Am 11. Juni 1987 genehmigte die Beklagte den Beigeladenen ihr neues Einfamilienhaus mit einer 9 m langen Grenzgarage an der Südostecke des Neubaus. Das Garagendach wurde in das Dach des Wohnhauses so einbezogen, daß es die Neigung von 30C aufnimmt und bis zur Grundstücksgrenze des Klägers fortführt. Dort soll die Garage eine Höhe von 2 m einhalten, die im Grenzabstand von 3 m auf 3,70 m ansteigt. Der rückwärtige Teil der Garage mit einem genehmigten Abstellraum ist mit einem 3 m hohen Satteldach genehmigt, dessen First bis auf 2,15 m an die Grundstücksgrenze heranreicht. Die Erdgeschoßdecke soll 61,40 m über NN liegen. Diesem Vorhaben stimmte der Kläger am 23. April 1987 gemäß § 12 Abs. 3 NBauO schriftlich zu.

4.

Abweichend hiervon wurde die Grenzgarage an der Grenze um 54 cm und mit dem Dachfirst um 68 cm zu hoch errichtet. Das wurde zunächst mit einer Verfügung der Beklagten vom 9. Juni 1988 in der Weise beanstandet, daß ein Rückbau der Garagenhöhe auf 2 m an der Grenze angeordnet wurde. Auf einen Widerspruch der Beigeladenen hob die Beklagte diese Anordnung mit Bescheid vom 16. Juni 1989 wieder auf, weil die Überhöhung der umstrittenen Garage als geringfügig anzusehen sei, zumal eine Aufschüttung bzw. Pflasterung des Grundstücks des Klägers zu berücksichtigen sei.

5.

Die eigene Garage des Klägers steht in der Nordwestecke seines Grundstücks mit einer Länge von 7,70 m ebenfalls an der gemeinsamen Grenze, aber mit einer wesentlich kürzeren Zufahrt von Osten, so daß beide Garagen der Beteiligten ca. 3 m auseinanderstehen. Ostwärts neben der streitigen Garage der Beigeladenen liegt jenseits eines 3 m breiten Rasenstreifens eine Südterrasse und ein westliches Wohnraumfenster des Klägers. Dessen vordere Grenzgarage wurde am 10. Juli 1987 mit einer Höhe bis zu 3,7 m an der Grenze genehmigt und von den Nachbarn nicht beanstandet.

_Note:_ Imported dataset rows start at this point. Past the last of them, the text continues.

(** The excerpt of a document whose content has the query. *)
Lemma excerptOf_found (d : Doc) (query : string) :
  query <> "" ->
  includesLower (DocumentContent.content d) query = true ->
  exists start stop,
    excerptOf d query = take (stop - start) (drop start (DocumentContent.content d))
    /\ start <= stop <= String.length (DocumentContent.content d)
    /\ stop - start <= String.length query + 200
    /\ includesLower (excerptOf d query) query = true.
Proof.
  intros Hq Hinc. unfold includesLower in Hinc. unfold excerptOf. cbv zeta.
  destruct (indexOf (toLowerCase (DocumentContent.content d)) (toLowerCase query))
    as [i|] eqn:Ei; [|apply indexOf_None in Ei; congruence].
  destruct (indexOf_Some _ _ _ Ei) as [Hi Hsw].
  assert (Hfit : i + String.length query
                 <= String.length (DocumentContent.content d)).
  { pose proof Hsw as H. apply startsWith_iff in H. destruct H as [post H].
    apply (f_equal String.length) in H.
    rewrite length_drop, length_append, !length_toLowerCase in H.
    rewrite length_toLowerCase in Hi. lia. }
  assert (Hqlen : 1 <= String.length query) by (destruct query; simpl; [congruence|lia]).
  rewrite length_toLowerCase.
  set (start := Nat.max 0 (i - 100)).
  set (stop := Nat.min (String.length (DocumentContent.content d))
                       (i + String.length query + 100)).
  assert (Hstart : start <= i) by (unfold start; lia).
  assert (Hstop : i + String.length query <= stop) by (unfold stop; lia).
  assert (Hstop' : stop <= String.length (DocumentContent.content d))
    by (unfold stop; lia).
  rewrite substring_window by lia.
  assert (Hin : includesLower
                  (take (stop - start) (drop start (DocumentContent.content d)))
                  query = true).
  { unfold includesLower. rewrite toLowerCase_take, toLowerCase_drop.
    apply (window_contains _ _ i); [exact Hstart | exact Hi | | exact Hsw].
    now rewrite length_toLowerCase. }
  assert (Hne : String.eqb
                  (take (stop - start) (drop start (DocumentContent.content d)))
                  "" = false).
  { apply eqb_empty_length. rewrite length_take; [lia|].
    rewrite length_drop. lia. }
  rewrite Hne. exists start, stop.
  split; [reflexivity|]. split; [lia|]. split; [unfold start, stop; lia | exact Hin].
Qed.

(** The excerpt of a document found by its title or its file name. *)
Lemma excerptOf_missing (d : Doc) (query : string) :
  includesLower (DocumentContent.content d) query = false ->
  excerptOf d query = take 200 (DocumentContent.content d) ++ "...".
Proof.
  intros Hinc. unfold includesLower in Hinc. apply indexOf_None in Hinc.
  unfold excerptOf. cbv zeta. rewrite Hinc. cbn [String.eqb].
  now rewrite substring_prefix.
Qed.

Lemma every_append (p : ascii -> bool) (a b : string) :
  every p (a ++ b) = every p a && every p b.
Proof. induction a as [|c a IH]; simpl; [reflexivity|]. now rewrite IH, andb_assoc. Qed.

Lemma encodeUnit_safe (c : ascii) : every uriSafe (encodeUnit c) = true.
Proof. destruct c as [[|] [|] [|] [|] [|] [|] [|] [|]]; reflexivity. Qed.

Lemma encodeURIComponent_safe (s : string) :
  every uriSafe (encodeURIComponent s) = true.
Proof.
  induction s as [|c s IH]; [reflexivity|].
  cbn [encodeURIComponent]. now rewrite every_append, encodeUnit_safe, IH.
Qed.

End ExcerptFacts.

(* ================================================================== *)
(** * Facts about file names and titles *)
(* ================================================================== *)

Section NameFacts.

Local Open Scope string_scope.

Lemma isDot_eqb (c : ascii) : Ascii.eqb "." c = Path.isDot c.
Proof. destruct c as [[|] [|] [|] [|] [|] [|] [|] [|]]; reflexivity. Qed.

Lemma includes_dot_cons (c : ascii) (s : string) :
  includes (String c s) "." = Path.isDot c || includes s ".".
Proof.
  cbn [includes startsWith]. rewrite isDot_eqb.
  now destruct s; rewrite andb_true_r.
Qed.

Lemma includes_dot_append (a b : string) :
  includes (a ++ b) "." = includes a "." || includes b ".".
Proof.
  induction a as [|c a IH].
  - reflexivity.
  - change (String c a ++ b) with (String c (a ++ b)).
    rewrite !includes_dot_cons, IH. now rewrite orb_assoc.
Qed.

Lemma every_notDotSlash (s : string) :
  every notDotSlash s = negb (includes s "/" || includes s ".").
Proof.
  induction s as [|c s IH]; [reflexivity|].
  cbn [every]. rewrite IH, includes_slash_cons, includes_dot_cons.
  unfold notDotSlash.
  rewrite (Ascii.eqb_sym c "/"), (Ascii.eqb_sym c "."), isSlash_eqb, isDot_eqb.
  destruct (Path.isSlash c), (Path.isDot c), (includes s "/"), (includes s ".");
    reflexivity.
Qed.

Lemma atom_notDotSlash (c : ascii) :
  atomMatches noFlags (Class true [IChar "/"; IChar "."]) c = notDotSlash c.
Proof. destruct c as [[|] [|] [|] [|] [|] [|] [|] [|]]; reflexivity. Qed.

Lemma lastDot_None (s : string) : includes s "." = false -> Path.lastDot s = None.
Proof.
  induction s as [|c s IH]; [reflexivity|].
  rewrite includes_dot_cons. intros H. apply orb_false_iff in H as [Hc Hs].
  cbn [Path.lastDot]. now rewrite (IH Hs), Hc.
Qed.

Lemma lastDot_extension (ext : string) :
  includes ext "." = false ->
  forall base,
    Path.lastDot (base ++ "." ++ ext) = Some (String.length base, "." ++ ext).
Proof.
  intros Hext. induction base as [|c base IH].
  - change ("" ++ "." ++ ext) with (String "." ext).
    cbn [Path.lastDot]. now rewrite (lastDot_None ext Hext).
  - change (String c base ++ "." ++ ext) with (String c (base ++ "." ++ ext)).
    cbn [Path.lastDot]. now rewrite IH.
Qed.

Lemma eqb_length (a b : string) :
  String.length a <> String.length b -> String.eqb a b = false.
Proof. intros H. apply String.eqb_neq. congruence. Qed.

Lemma basename_slashfree (s : string) :
  s <> "" -> includes s "/" = false -> Path.basename s = s.
Proof.
  intros Hne Hs. unfold Path.basename.
  pose proof (stripTrailingSlashes_name s Hne Hs "") as H. simpl in H.
  rewrite H. now apply afterLastSlash_name.
Qed.
Lemma isspace_lower_char c : ascii_isspace (lower_char c) = ascii_isspace c.
Proof. by_cases_on_char c. Qed.

Lemma upper_char_idem c : upper_char (upper_char c) = upper_char c.
Proof. by_cases_on_char c. Qed.

Lemma upper_lower_char c : upper_char (lower_char c) = upper_char c.
Proof. by_cases_on_char c. Qed.

Lemma upper_char_O c : upper_char c = "O"%char -> c = "O"%char \/ c = "o"%char.
Proof. by_cases_on_char c; intros H; try discriminate H; tauto. Qed.

Lemma upper_char_S c : upper_char c = "S"%char -> c = "S"%char \/ c = "s"%char.
Proof. by_cases_on_char c; intros H; try discriminate H; tauto. Qed.

Lemma upper_is_O s : ascii_upper s = "O" <-> s = "O" \/ s = "o".
Proof.
  split; [|intros [->| ->]; reflexivity].
  destruct s as [|c [|c' s']]; simpl; intros H; try discriminate H.
  injection H as H. apply upper_char_O in H as [->| ->]; tauto.
Qed.

Lemma upper_is_S s : ascii_upper s = "S" <-> s = "S" \/ s = "s".
Proof.
  split; [|intros [->| ->]; reflexivity].
  destruct s as [|c [|c' s']]; simpl; intros H; try discriminate H.
  injection H as H. apply upper_char_S in H as [->| ->]; tauto.
Qed.

Lemma upper_idem s : ascii_upper (ascii_upper s) = ascii_upper s.
Proof.
  induction s as [|c s IH]; [done|]. unfold ascii_upper in *. simpl.
  by rewrite upper_char_idem, IH.
Qed.

Lemma upper_lower s : ascii_upper (lower s) = ascii_upper s.
Proof.
  induction s as [|c s IH]; [done|]. unfold ascii_upper, lower in *. simpl.
  by rewrite upper_lower_char, IH.
Qed.

Section MapChars.
Variable f : ascii -> ascii.
Hypothesis f_space : forall c, ascii_isspace (f c) = ascii_isspace c.

Lemma lstrip_map_chars s : ascii_lstrip (map_chars f s) = map_chars f (ascii_lstrip s).
Proof.
  induction s as [|c s IH]; [done|]. simpl. rewrite f_space.
  by destruct (ascii_isspace c).
Qed.

Lemma rstrip_map_chars s : ascii_rstrip (map_chars f s) = map_chars f (ascii_rstrip s).
Proof.
  induction s as [|c s IH]; [done|]. simpl. rewrite IH, f_space.
  destruct (ascii_rstrip s); [by destruct (ascii_isspace c)|done].
Qed.

Lemma strip_map_chars s : ascii_strip (map_chars f s) = map_chars f (ascii_strip s).
Proof. unfold ascii_strip. by rewrite lstrip_map_chars, rstrip_map_chars. Qed.
End MapChars.

Lemma strip_upper s : ascii_strip (ascii_upper s) = ascii_upper (ascii_strip s).
Proof. apply strip_map_chars, isspace_upper_char. Qed.

Lemma strip_lower s : ascii_strip (lower s) = lower (ascii_strip s).
Proof. apply strip_map_chars, isspace_lower_char. Qed.

Lemma lstrip_all_space s : all_space s = true -> ascii_lstrip s = "".
Proof.
  induction s as [|c s IH]; [done|]. simpl.
  destruct (ascii_isspace c); [exact IH|done].
Qed.

Lemma rstrip_all_space s : all_space s = true -> ascii_rstrip s = "".
Proof.
  induction s as [|c s IH]; [done|]. simpl.
  destruct (ascii_isspace c); [|done]. intros H. by rewrite IH.
Qed.

Lemma lstrip_space_app ws s :
  all_space ws = true -> ascii_lstrip (ws +:+ s) = ascii_lstrip s.
Proof.
  induction ws as [|c ws IH]; [done|]. simpl.
  destruct (ascii_isspace c); [exact IH|done].
Qed.

Lemma rstrip_app_space s ws :
  all_space ws = true -> ascii_rstrip (s +:+ ws) = ascii_rstrip s.
Proof.
  intros Hws. induction s as [|c s IH]; simpl.
  - by apply rstrip_all_space.
  - by rewrite IH.
Qed.

Lemma lstrip_app_space s ws :
  all_space ws = true ->
  ascii_lstrip (s +:+ ws) = if all_space s then "" else ascii_lstrip s +:+ ws.
Proof.
  intros Hws. induction s as [|c s IH]; simpl.
  - by apply lstrip_all_space.
  - destruct (ascii_isspace c); [exact IH|done].
Qed.

(** White space around a line does not change what [ascii_strip] leaves. *)
Lemma strip_padded ws1 s ws2 :
  all_space ws1 = true -> all_space ws2 = true ->
  ascii_strip (ws1 +:+ s +:+ ws2) = ascii_strip s.
Proof.
  intros H1 H2. unfold ascii_strip.
  rewrite lstrip_space_app, lstrip_app_space by done.
  destruct (all_space s) eqn:Hs.
  - by rewrite lstrip_all_space.
  - by apply rstrip_app_space.
Qed.

(** ** The prompt *)

Section Prompt.
Variables (env : Env) (input_path : string).

(** The loop looks at a line only through [line.strip().upper()]. *)
Lemma save_prompt_same_choice line1 line2 rest out :
  str_upper env (str_strip env line1) = str_upper env (str_strip env line2) ->
  save_prompt env input_path (line1 :: rest) out =
  save_prompt env input_path (line2 :: rest) out.
Proof. intros H. cbn [save_prompt]. by rewrite H. Qed.

Lemma save_prompt_O line rest out :
  str_upper env (str_strip env line) = "O" ->
  save_prompt env input_path (line :: rest) out =
  (inr ("O", input_path), rest, out ++ [choice_prompt]).
Proof. intros H. cbn [save_prompt]. rewrite H. by rewrite decide_True. Qed.

Lemma save_prompt_invalid line rest out :
  str_upper env (str_strip env line) <> "O" ->
  str_upper env (str_strip env line) <> "S" ->
  save_prompt env input_path (line :: rest) out =
  save_prompt env input_path rest (out ++ [choice_prompt; invalid_choice_error]).
Proof.
  intros HO HS. cbn [save_prompt].
  rewrite !decide_False by done. by rewrite <- app_assoc.
Qed.

Lemma save_prompt_S_same line new_name rest out :
  str_upper env (str_strip env line) = "S" ->
  os_path_abspath env
    (resolve_new_path env input_path (str_strip env new_name)) =
  os_path_abspath env input_path ->
  save_prompt env input_path (line :: new_name :: rest) out =
  save_prompt env input_path rest
    (out ++ [choice_prompt; name_prompt (default_new_path env input_path);
             same_name_error]).
Proof.
  intros HS Hsame. cbn [save_prompt]. rewrite HS.
  rewrite decide_False by done. rewrite decide_True by done.
  rewrite decide_True by done. by rewrite <- !app_assoc.
Qed.

Lemma save_prompt_S_other line new_name rest out :
  str_upper env (str_strip env line) = "S" ->
  os_path_abspath env
    (resolve_new_path env input_path (str_strip env new_name)) <>
  os_path_abspath env input_path ->
  save_prompt env input_path (line :: new_name :: rest) out =
  (inr ("S", resolve_new_path env input_path (str_strip env new_name)), rest,
   out ++ [choice_prompt; name_prompt (default_new_path env input_path)]).
Proof.
  intros HS Hother. cbn [save_prompt]. rewrite HS.
  rewrite decide_False by done. rewrite decide_True by done.
  rewrite decide_False by done. by rewrite <- !app_assoc.
Qed.

Lemma save_prompt_result n : forall lines out choice output_path lines' out',
  length lines <= n ->
  save_prompt env input_path lines out =
    (inr (choice, output_path), lines', out') ->
  prompt_result_ok env input_path choice output_path.
Proof.
  induction n as [|n IH]; intros lines out choice output_path lines' out' Hlen.
  - destruct lines; [discriminate|simpl in Hlen; lia].
  - destruct lines as [|line rest]; [discriminate|].
    simpl in Hlen. cbn [save_prompt].
    destruct (decide (str_upper env (str_strip env line) = "O")) as [HO|HO].
    { intros [= <- <- _ _]. by left. }
    destruct (decide (str_upper env (str_strip env line) = "S")) as [HS|HS].
    + destruct rest as [|new_name rest2]; [discriminate|].
      case_decide as Hsame.
      * apply IH. simpl in Hlen. lia.
      * intros [= <- <- _ _]. by right.
    + apply IH. lia.
Qed.
End Prompt.

(** ** Saving under a new name *)

(** Under the choice [S] the only file a run writes is [output_path]. *)
Lemma process_presentation_saves_output env input_path st d out choice
    output_path lines out' :
  load_and_clean env input_path (stdout st) = (Some d, out) ->
  save_prompt env input_path (stdin st) out =
    (inr (choice, output_path), lines, out') ->
  files (snd (process_presentation env input_path st)) =
  match save_raises env output_path with
  | None => files st ++ [(output_path, d)]
  | Some _ => files st
  end.
Proof.
  intros Hload Hprompt. unfold process_presentation.
  rewrite Hload, Hprompt. cbn [snd]. unfold save.
  by destruct (save_raises env output_path).
Qed.

(** C8.  Under [S], when the new name and the input path have the same
    absolute path, the loop prints the error and starts again with the
    question, on the lines that follow.  Whenever the loop ends with the
    choice [S], the absolute path of [output_path] differs from that of the
    input path, and the run of [process_presentation] whose loop ends so
    writes at most one file, to [output_path]: under [S] nothing is saved to
    the input path. *)
Theorem same_path_rejected (env : Env) (input_path : string) :
  (forall line new_name rest out,
     str_upper env (str_strip env line) = "S" ->
     os_path_abspath env
       (resolve_new_path env input_path (str_strip env new_name)) =
     os_path_abspath env input_path ->
     save_prompt env input_path (line :: new_name :: rest) out =
     save_prompt env input_path rest
       (out ++ [choice_prompt; name_prompt (default_new_path env input_path);
                same_name_error])) /\
  (forall lines out choice output_path lines' out',
     save_prompt env input_path lines out =
       (inr (choice, output_path), lines', out') ->
     choice = "S" ->
     os_path_abspath env output_path <> os_path_abspath env input_path) /\
  (forall st d out choice output_path lines out',
     load_and_clean env input_path (stdout st) = (Some d, out) ->
     save_prompt env input_path (stdin st) out =
       (inr (choice, output_path), lines, out') ->
     choice = "S" ->
     os_path_abspath env output_path <> os_path_abspath env input_path /\
     files (snd (process_presentation env input_path st)) =
     match save_raises env output_path with
     | None => files st ++ [(output_path, d)]
     | Some _ => files st
     end).
Proof.
  assert (forall lines out choice output_path lines' out',
     save_prompt env input_path lines out =
       (inr (choice, output_path), lines', out') ->
     choice = "S" ->
     os_path_abspath env output_path <> os_path_abspath env input_path) as Hloop.
  { intros lines out choice output_path lines' out' Hprompt ->.
    destruct (save_prompt_result env input_path _ _ _ _ _ _ _ (le_n _) Hprompt)
      as [[HO _]|[_ Hne]]; [discriminate HO|done]. }
  split; [|split].
  - intros line new_name rest out. apply save_prompt_S_same.
  - exact Hloop.
  - intros st d out choice output_path lines out' Hload Hprompt HS. split.
    + by apply (Hloop _ _ _ _ _ _ Hprompt).
    + exact (process_presentation_saves_output env input_path st d out choice
               output_path lines out' Hload Hprompt).
Qed.

Lemma same_path_rejected_witness :
  str_upper sample_env (str_strip sample_env " s ") = "S" /\
  os_path_abspath sample_env
    (resolve_new_path sample_env "deck.pptx"
       (str_strip sample_env "./deck.pptx ")) =
  os_path_abspath sample_env "deck.pptx" /\
  save_prompt sample_env "deck.pptx" [" s "; "./deck.pptx "; "S"; ""] [] =
  (inr ("S", "deck_modified.pptx"), [],
   [choice_prompt; name_prompt "deck_modified.pptx"; same_name_error;
    choice_prompt; name_prompt "deck_modified.pptx"]) /\
  map fst (files (snd (process_presentation sample_env "deck.pptx"
                         (start [" s "; "./deck.pptx "; "S"; ""])))) =
  ["deck_modified.pptx"].
Proof.
  split; [reflexivity|]. split; [reflexivity|].
  destruct (same_path_rejected sample_env "deck.pptx") as (Hsame & _ & Hrun).
  split.
  - rewrite (Hsame " s " "./deck.pptx " ["S"; ""] [] eq_refl eq_refl).
    vm_compute. reflexivity.
  - destruct (load_and_clean sample_env "deck.pptx"
                (stdout (start [" s "; "./deck.pptx "; "S"; ""])))
      as [od out] eqn:Hload.
    assert (exists d, od = Some d) as [d ->].
    { revert Hload. vm_compute. intros [= <- _]. by eexists. }
    destruct (save_prompt sample_env "deck.pptx"
                (stdin (start [" s "; "./deck.pptx "; "S"; ""])) out)
      as [[r lines] out'] eqn:Hprompt.
    assert (r = inr ("S", "deck_modified.pptx")) as ->.
    { revert Hprompt. vm_compute in Hload. injection Hload as _ <-.
      vm_compute. by intros [= <- _ _]. }
    destruct (Hrun _ _ _ _ _ _ _ Hload Hprompt eq_refl) as [_ Hfiles].
    rewrite Hfiles. reflexivity.
Defined.
(* ================================================================== *)
(** * PdfUploader: the response normalizer *)

(** The dict that [_normalize_source_item] builds. *)
Record Source : Type := {
  id : json;
  title : json;
  asset_file_path : json;
  asset_url : json;
  embedded : json;
  embedded_chunks : json;
  insights_count : json;
  created : json;
  updated : json;
  file_available : json;
  command_id : json;
  status : json;
  processing_info : json;
  raw : json
}.

Definition _normalize_source_item (item : json) : result Source :=
  match item with
  | JDict d =>
      let asset := py_or (dict_get "asset" d) (JDict []) in
      Ok {| id := dict_get "id" d;
            title := dict_get "title" d;
            asset_file_path :=
              match asset with JDict a => dict_get "file_path" a | _ => JNull end;
            asset_url :=
              match asset with JDict a => dict_get "url" a | _ => JNull end;
            embedded := dict_get_or "embedded" (JBool false) d;
            embedded_chunks := dict_get_or "embedded_chunks" (JNum 0) d;
            insights_count := dict_get_or "insights_count" (JNum 0) d;
            created := dict_get "created" d;
            updated := dict_get "updated" d;
            file_available := dict_get "file_available" d;
            command_id := dict_get "command_id" d;
            status := dict_get "status" d;
            processing_info := dict_get "processing_info" d;
            raw := item |}
  | _ => Raise AttributeError   (* item.get on a value that is no dict *)
  end.

(** [isinstance(v, list) and v and isinstance(v[0], dict) and "id" in v[0]] *)
Definition nested_source_list (v : json) : bool :=
  match v with
  | JList (JDict d0 :: _) => dict_has "id" d0
  | _ => false
  end.
Lemma ArrayGetItem_valid (s : State) (v e : ptr) (p : loc) (l : list ptr)
    (i : Z) :
  cell s v = Some (Array_cell p) -> arrays (heap s) !! p = Some l ->
  Z.of_nat (length l) <= Int64.max_int -> Int64.in_range i ->
  Context.Error (ctx s) = None ->
  - Z.of_nat (length l) <= i < Z.of_nat (length l) ->
  l !! Z.to_nat (i mod Z.of_nat (length l)) = Some e ->
  ArrayGetItem v i s = Returned e s.
Proof.
  unfold Array_cell. intros Hv Hp Hmax Hi Herr Hr He.
  destruct (index_in_list l i Hr) as [B _].
  unfold ArrayGetItem. go.
  destruct (decide _) as [_|E]; [|exfalso; apply E; reflexivity].
  go. rewrite (ReadArray_cell _ _ _ Hv). go.
  rewrite (get_List_array _ _ _ Hp). go.
  rewrite getRealIndex_valid by (try assumption; lia). go.
  rewrite get_Error_eq, Herr. go.
  rewrite (get_List_array _ _ _ Hp). go.
  apply elem_at_lookup; [lia|exact He].
Qed.
(** * simple-encryption-util: a shallow embedding of [src/lib.ts]

    The library wraps Node's [crypto] module: [prepareKey] normalises a
    password to 32 bytes, [encrypt]/[encryptAsync] emit [iv || ciphertext]
    under AES-256-CBC, [decrypt]/[decryptAsync] split and decipher such an
    envelope, and [askQuestion] is a yes/no prompt.

    Buffers are lists of bytes.  What [lib.ts] leaves to the platform is
    written out from the platform's behaviour: the checks of
    [createCipheriv], the [update]/[final] staging of the cipher object with
    its CBC chaining and block padding, the stream interface used by the
    asynchronous variants, the UTF-8 conversion of string input, and the
    [default] option of the [read] package.  The definitions and the
    general lemmas take the block cipher as a parameter ([AES256]) together
    with the two facts they need about it; [aes256] is AES-256 itself, for
    which these facts are proved and on which the definitions are run. *)

From Stdlib Require Import String Ascii Bool NArith ZArith Arith Lia ZifyNat Btauto List.
From Stdlib Require Import Strings.Byte DecimalString.
Import ListNotations.

(** ** Bytes and buffers *)

Definition bytes := list byte.

(** Bitwise exclusive-or of two bytes. *)
Definition byte_xor (a b : byte) : byte :=
  let '(a0, (a1, (a2, (a3, (a4, (a5, (a6, a7))))))) := Byte.to_bits a in
  let '(b0, (b1, (b2, (b3, (b4, (b5, (b6, b7))))))) := Byte.to_bits b in
  Byte.of_bits
    (xorb a0 b0, (xorb a1 b1, (xorb a2 b2, (xorb a3 b3,
    (xorb a4 b4, (xorb a5 b5, (xorb a6 b6, xorb a7 b7))))))).

(** Exclusive-or of two buffers, position by position (up to the shorter). *)
Fixpoint xor_bytes (a b : bytes) : bytes :=
  match a, b with
  | x :: a', y :: b' => byte_xor x y :: xor_bytes a' b'
  | _, _ => []
  end.

(** The byte holding [n]; only used for [1 <= n <= 16]. *)
Definition byte_of_nat (n : nat) : byte :=
  match Byte.of_nat n with
  | Some b => b
  | None => x00
  end.

(** The operations of Node's [Buffer] that [lib.ts] calls. *)
Module Buffer.

(** [Buffer.alloc(n)]: [n] zero bytes. *)
Definition alloc (n : nat) : bytes := repeat x00 n.

(** [buf.fill(v)]: every position overwritten with [v]. *)
Definition fill (buf : bytes) (v : byte) : bytes := map (fun _ => v) buf.

(** [buf.subarray(start, stop)]: both indices are clamped to the length,
    and the result is empty when [stop <= start]. *)
Definition subarray (buf : bytes) (start stop : nat) : bytes :=
  firstn (stop - start) (skipn start buf).

(** [buf.subarray(start)]: from [start] (clamped) to the end. *)
Definition subarray_from (buf : bytes) (start : nat) : bytes :=
  skipn start buf.

(** [Buffer.concat(list)]. *)
Definition concat (bufs : list bytes) : bytes := List.concat bufs.

End Buffer.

Nach einem Höhenaufmaß vom 18. Oktober 1988 soll die Garage der Beigeladenen mit ihrer Traufe an der Grenze 12 cm höher errichtet worden sein als die Garage des Klägers.

6.

Den gegen den Aufhebungsbescheid vom 16. Juni 1989 erhobenen Widerspruch des Klägers wies die Bezirksregierung Hannover mit Bescheid vom 2. Januar 1990 zurück, weil das begehrte Einschreiten gegen die benachbarte Garagenüberhöhung nicht beansprucht werden könne. Das etwas höhere Garagendach der Beigeladenen schränke lediglich an einigen Tagen im Frühjahr und Herbst die Abendsonne wenige Minuten ein, und der Kläger könne seine Terrasse entsprechend erhöhen. Beide Garagen seien gleichartig an die Grenze gebaut worden.

7.

Mit seiner fristgemäß erhobenen Klage hat der Kläger vorgetragen: Sein Grundstück sei nur 17 m breit und werde durch die zu hohe Garage im Westen spürbar beeinträchtigt. Auch nach einer inzwischen vorgenommenen Aufschüttung seines Grundstücks sei die Höhenüberschreitung der streitigen Garage bestehen geblieben. Weitere Aufschüttungen seien wegen seiner Kellerräume und Lichtschächte davon unvertretbar.

8.

Der Kläger hat beantragt,

den Bescheid der Beklagten vom 16. Juni 1989 und den Widerspruchsbescheid der Bezirksregierung Hannover vom 2. Januar 1990 aufzuheben.

9.

Die Beklagte hat beantragt,

die Klage abzuweisen.

10.

Sie hat die Gründe der angefochtenen Bescheide wiederholt.

11.

Die Beigeladenen haben ebenfalls beantragt,

die Klage abzuweisen.

12.

Sie haben vorgetragen: In ihrer Baugenehmigung sei lediglich die Höhe des Erdgeschoßfußbodens mit 61,40 m über NN festgelegt worden, nicht aber die Garagenhöhe im Grenzbereich. Vor allem aber würde eine zulässige 3 m hohe Grenzgarage mit Flachdach das Grundstück des Klägers stärker beschatten als das ausgeführte Vorhaben.

13.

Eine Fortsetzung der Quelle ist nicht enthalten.